Subsequently, departments were required by senior management to put forth plans describing how their respective personnel would address the communications issue. They were then required to implement the plan. Monthly reports were to be generated and forwarded up the management chain of command that described activities and progress. All rank and file employees were required to be involved. After six months, a second survey was to be given to see how much progress had been made.

Prior to the original survey, AIA had reduced its total employee population over a six-month period by about 5%, and some re-engineering of jobs and re-alignment of positions had occurred. It was rumored among employees that senior management would eventually reduce the total employee population during the next six months by another 5% through attrition and early retirement buy-outs. The work tasks of the 5% no longer with AIA had been re-distributed among the remaining employees.

Consequently, when the initial survey was announced, there was a certain uneasiness among some employees. Further, the extra activities, reports, and meetings related to fixing the communications issue were in addition to existing work assignments. Since most employees already had seen their work loads increase when the reduction in manpower occurred, the added work involved with overcoming the communication-weakness issue was not welcome.

During the six months that employees attended meetings, performed various activities, and submitted reports addressing the communications issue, it was quickly realized by the rank and file that the extra work had been self-inflicted. By answering questions on the survey that indicated there was a communication problem, they had brought this on themselves. Thus, when rank-and-file employees had conversations among themselves during breaks and after hours when no managers were around, they agreed that on the next survey all would answer the queries indicating all was good: There was no longer any communication issue.

And that’s exactly what happened. Nearly all employees “strongly agreed” or “agreed” that things were fine, and that there was no communications weakness between the rank and file and management. The few employees who did not follow the plan provided sufficient statistical variation to allay any concerns that the survey company might have had about a cabal rigging the outcome.

In turn, the survey company met with AIA’s senior management and let them know that the consultants’ program had both detected and fixed the communication-weakness “problem.” A follow-up meeting was then held with line supervisors to announce the good news, which was later shared with the rank and file in individual departmental meetings.

Since the problem had been fixed, the extra activities and reports related to fixing the communication problem were no longer needed. Eventually, the time employees previously spent on the corrective actions related to communication issues was  superseded by re-distributed work inherited from the next 5% of personnel who were later eliminated by attrition and buy-outs.

No subsequent similar survey by the same, or similar consulting company was done afterwards.


QUESTIONS ABOUT THE STORY

As noted in the opening paragraph, multiple things were going on in this story. The following questions are offered merely as food for thought. No actual answers are needed or expected. 


1.  Was there a real communications weakness between management and the rank and file?

2.  If question 1 is answered “yes,” was the weakness fixed?
If question 1 is answered “no,” then what was actually discovered in the survey’s findings?

3.  What was the third-party survey company really doing?

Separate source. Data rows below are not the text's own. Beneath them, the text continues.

(** After a successful import a filter that keeps no row gets an
    empty chart, not a "no data" figure; with Latitude taken out of
    the bicycle file the map view raises instead of answering; and
    with the fuel column taken out of the vehicle file the import
    itself raises, before any view exists. *)
Lemma views_not_no_data :
  (exists g fig,
     import_script vehicle_rows transport_rows bike_rows = Ok g
     /\ update_vehicle_registrations_graph g "E" = Ok fig
     /\ drawn_rows (vehicle_registration_df g) "E" = []
     /\ is_no_data fig = false)
  /\ (exists g,
     import_script vehicle_rows transport_rows (drop "Latitude" bike_rows) = Ok g
     /\ update_bike_infrastructure_map g "bike" = Raise KeyError_None)
  /\ import_script (drop "CD_CL_FUEL_ENG" vehicle_rows) transport_rows bike_rows
     = Raise (KeyError "CD_CL_FUEL_ENG").
Proof.
  split; [| split].
  - eexists. eexists. split; [reflexivity |].
    split; [vm_compute; reflexivity |]. split; reflexivity.
  - eexists. split; reflexivity.
  - reflexivity.
Qed.

(** C8.  When Fin_year or Pax_annual is not a column of the station
    frame, the time-series view returns (it does not raise) a figure
    without points whose title is "Public Transport Data Missing or
    Incorrect". *)
Theorem transport_view_missing_column (g : Globals) (selected_dataset : string) :
  contains "Fin_year" (columns (public_transport_df g)) = false
  \/ contains "Pax_annual" (columns (public_transport_df g)) = false ->
  exists fig,
    update_public_transport_graph g selected_dataset = Ok fig
    /\ title (layout fig) = Some "Public Transport Data Missing or Incorrect"
    /\ marks fig = []
    /\ is_no_data fig = true.
Proof.
  intros H. eexists. split; [now apply transport_view_placeholder |].
  repeat split.
Qed.

Lemma transport_view_missing_column_witness :
  exists fig,
    update_public_transport_graph
      (load vehicle_rows (drop "Fin_year" transport_rows) bike_rows) "transport" = Ok fig
    /\ title (layout fig) = Some "Public Transport Data Missing or Incorrect"
    /\ marks fig = []
    /\ is_no_data fig = true.
Proof.
  apply (transport_view_missing_column
           (load vehicle_rows (drop "Fin_year" transport_rows) bike_rows) "transport").
  left. reflexivity.
Defined.

(** ** Import-time cleaning *)

Lemma fill_cell_not_na (dt : dtype) (v : scalar) : isna (fill_cell dt v) = false.
Proof.
  unfold fill_cell. destruct (isna v) eqn:E; [| exact E].
  now destruct dt.
Qed.

Lemma no_missing_fillna (df : DataFrame) : no_missing (fillna df).
Proof.
  unfold no_missing, fillna. rewrite Forall_map. apply Forall_forall.
  intros [n s] _. cbn [snd fillna_series s_values].
  rewrite Forall_map. apply Forall_forall. intros v _. apply fill_cell_not_na.
Qed.

Lemma no_missing_select_dtypes (include : list dtype) (df : DataFrame) :
  no_missing df -> no_missing (select_dtypes include df).
Proof.
  unfold no_missing, select_dtypes. rewrite !Forall_forall.
  intros H c Hc. apply filter_In in Hc. now apply H.
Qed.
(** C6, amended.  The run's user id reaches the provider request only when
    the model's [isUserIdForwardingEnabled] setting is true.  In the text
    model's [generate], the request's [user] is the context's user id when
    forwarding is enabled and [undefined] when it is false or unset.  In
    the image model's [callAPI] the same holds provided the per-call
    settings have no [user] entry of their own; when they have one, that
    entry is the request's [user], whatever the flag.  In both models, two
    runs that differ only in their user id lead to the same request, and
    the same call, when forwarding is not enabled. *)
Theorem userId_forwarded_only_when_enabled :
  (∀ (this : OpenAITextGenerationModel.instance Host) (input : string)
     (context : option (Run.Run Host)),
      OpenAITextGenerationModel.settings_well_typed
        (OpenAITextGenerationModel.settings this) →
      let user :=
        JS.get (OpenAITextGenerationModel.generate_arguments this input context)
          "user" in
      (JS.get (OpenAITextGenerationModel.settings this)
         "isUserIdForwardingEnabled" = JS.VBool true →
       user = Run.userId_of context) ∧
      (JS.get (OpenAITextGenerationModel.settings this)
         "isUserIdForwardingEnabled" = JS.VBool false ∨
       OpenAITextGenerationModel.settings this
         !! "isUserIdForwardingEnabled" = None →
       user = JS.VUndefined)) ∧
  (∀ (this : OpenAITextGenerationModel.instance Host) (input : string)
     (signal : JS.value Host) (userId1 userId2 : option string),
      JS.get (OpenAITextGenerationModel.settings this)
        "isUserIdForwardingEnabled" = JS.VBool false ∨
      OpenAITextGenerationModel.settings this
        !! "isUserIdForwardingEnabled" = None →
      OpenAITextGenerationModel.generate generateOpenAITextCompletion
        this input
        (Some {| Run.userId := userId1; Run.abortSignal := signal |})
      = OpenAITextGenerationModel.generate generateOpenAITextCompletion
          this input
          (Some {| Run.userId := userId2; Run.abortSignal := signal |})) ∧
  (∀ settings key prompt rf fid per_call rn,
      settings_well_typed settings →
      let call_settings :=
        callSettings key settings prompt
          (Some {| responseFormat := rf; functionId := fid;
                   opt_settings := per_call; run := rn |}) in
      ∃ req,
        request failedOpenAICallResponseHandler call_settings = inr req ∧
        (per_call ≫= (.!! "user") = None →
           (JS.get settings "isUserIdForwardingEnabled" = JS.VBool true →
            JS.get (body req) "user" = Run.userId_of rn) ∧
           (JS.get settings "isUserIdForwardingEnabled" = JS.VBool false ∨
            settings !! "isUserIdForwardingEnabled" = None →
            JS.get (body req) "user" = JS.VUndefined)) ∧
        (∀ v, per_call ≫= (.!! "user") = Some v →
              JS.get (body req) "user" = v)) ∧
  (∀ settings env prompt rf fid per_call signal (userId1 userId2 : option string),
      JS.get settings "isUserIdForwardingEnabled" = JS.VBool false ∨
      settings !! "isUserIdForwardingEnabled" = None →
      callAPI failedOpenAICallResponseHandler postJsonToApi
        callWithRetryAndThrottle settings env prompt
        (Some {| responseFormat := rf; functionId := fid;
                 opt_settings := per_call;
                 run := Some {| Run.userId := userId1;
                                Run.abortSignal := signal |} |})
      = callAPI failedOpenAICallResponseHandler postJsonToApi
          callWithRetryAndThrottle settings env prompt
          (Some {| responseFormat := rf; functionId := fid;
                   opt_settings := per_call;
                   run := Some {| Run.userId := userId2;
                                  Run.abortSignal := signal |} |})).
Proof.
  split; [|split; [|split]].
  - intros this input context Htyped. cbn zeta.
    rewrite (text_arguments_user this input context Htyped). split.
    + intros Hon. by rewrite (forwarding_enabled _ Hon).
    + intros Hoff. by rewrite (forwarding_disabled _ Hoff).
  - intros this input signal userId1 userId2 Hoff.
    unfold OpenAITextGenerationModel.generate,
      OpenAITextGenerationModel.generate_arguments.
    by rewrite (forwarding_disabled _ Hoff).
  - intros settings key prompt rf fid per_call rn Htyped. cbn zeta.
    assert (settings !! "user" = None) as Hno.
    { destruct (settings !! "user") as [v|] eqn:Hv; [|done].
      apply Htyped in Hv.
      by apply (bool_decide_pack _) in Hv. }
    set (cs := callSettings _ _ _ _).
    assert (JS.get cs "responseFormat" = JS.VHost (HResponseFormat rf))
      as Hrf.
    { apply get_lookup. unfold cs. by rewrite lookup_callSettings. }
    pose proof (lookup_callSettings key settings prompt
                  (Some {| responseFormat := rf; functionId := fid;
                           opt_settings := per_call; run := rn |})
                  "user") as Huser.
    fold cs in Huser. simpl in Huser. rewrite Hno in Huser.
    unfold request. rewrite Hrf. simpl.
    eexists. split; [reflexivity|]. simpl.
    assert (JS.get
              (JS.literal
                 [ ("prompt", JS.get cs "prompt"); ("n", JS.get cs "n");
                   ("size", JS.get cs "size");
                   ("response_format", JS.VStr (type rf));
                   ("user", JS.get cs "user") ]) "user"
            = JS.get cs "user") as -> by (literal_lookup; done).
    split.
    + intros Hnone. rewrite Hnone in Huser.
      rewrite (get_lookup _ _ _ Huser). split.
      * intros Hon. by rewrite (forwarding_enabled _ Hon).
      * intros Hoff. by rewrite (forwarding_disabled _ Hoff).
    + intros v Hv. rewrite Hv in Huser. by apply get_lookup.
  - intros settings env prompt rf fid per_call signal userId1 userId2 Hoff.
    unfold callAPI, callSettings. simpl.
    by rewrite (forwarding_disabled _ Hoff).
Qed.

4.  What was the third-party survey company really doing?

5.  What was the senior management of AIA really doing?


Because the initiative described in the story impacted personnel working in the RAM arena, readers of The RAM Review may wish to discuss these questions among themselves.TRR



ABOUT THE AUTHOR
Randall Noon is a registered professional engineer and author of several books and articles about failure analysis. He has conducted root-cause investigations for four decades, in both nuclear and non-nuclear power facilities.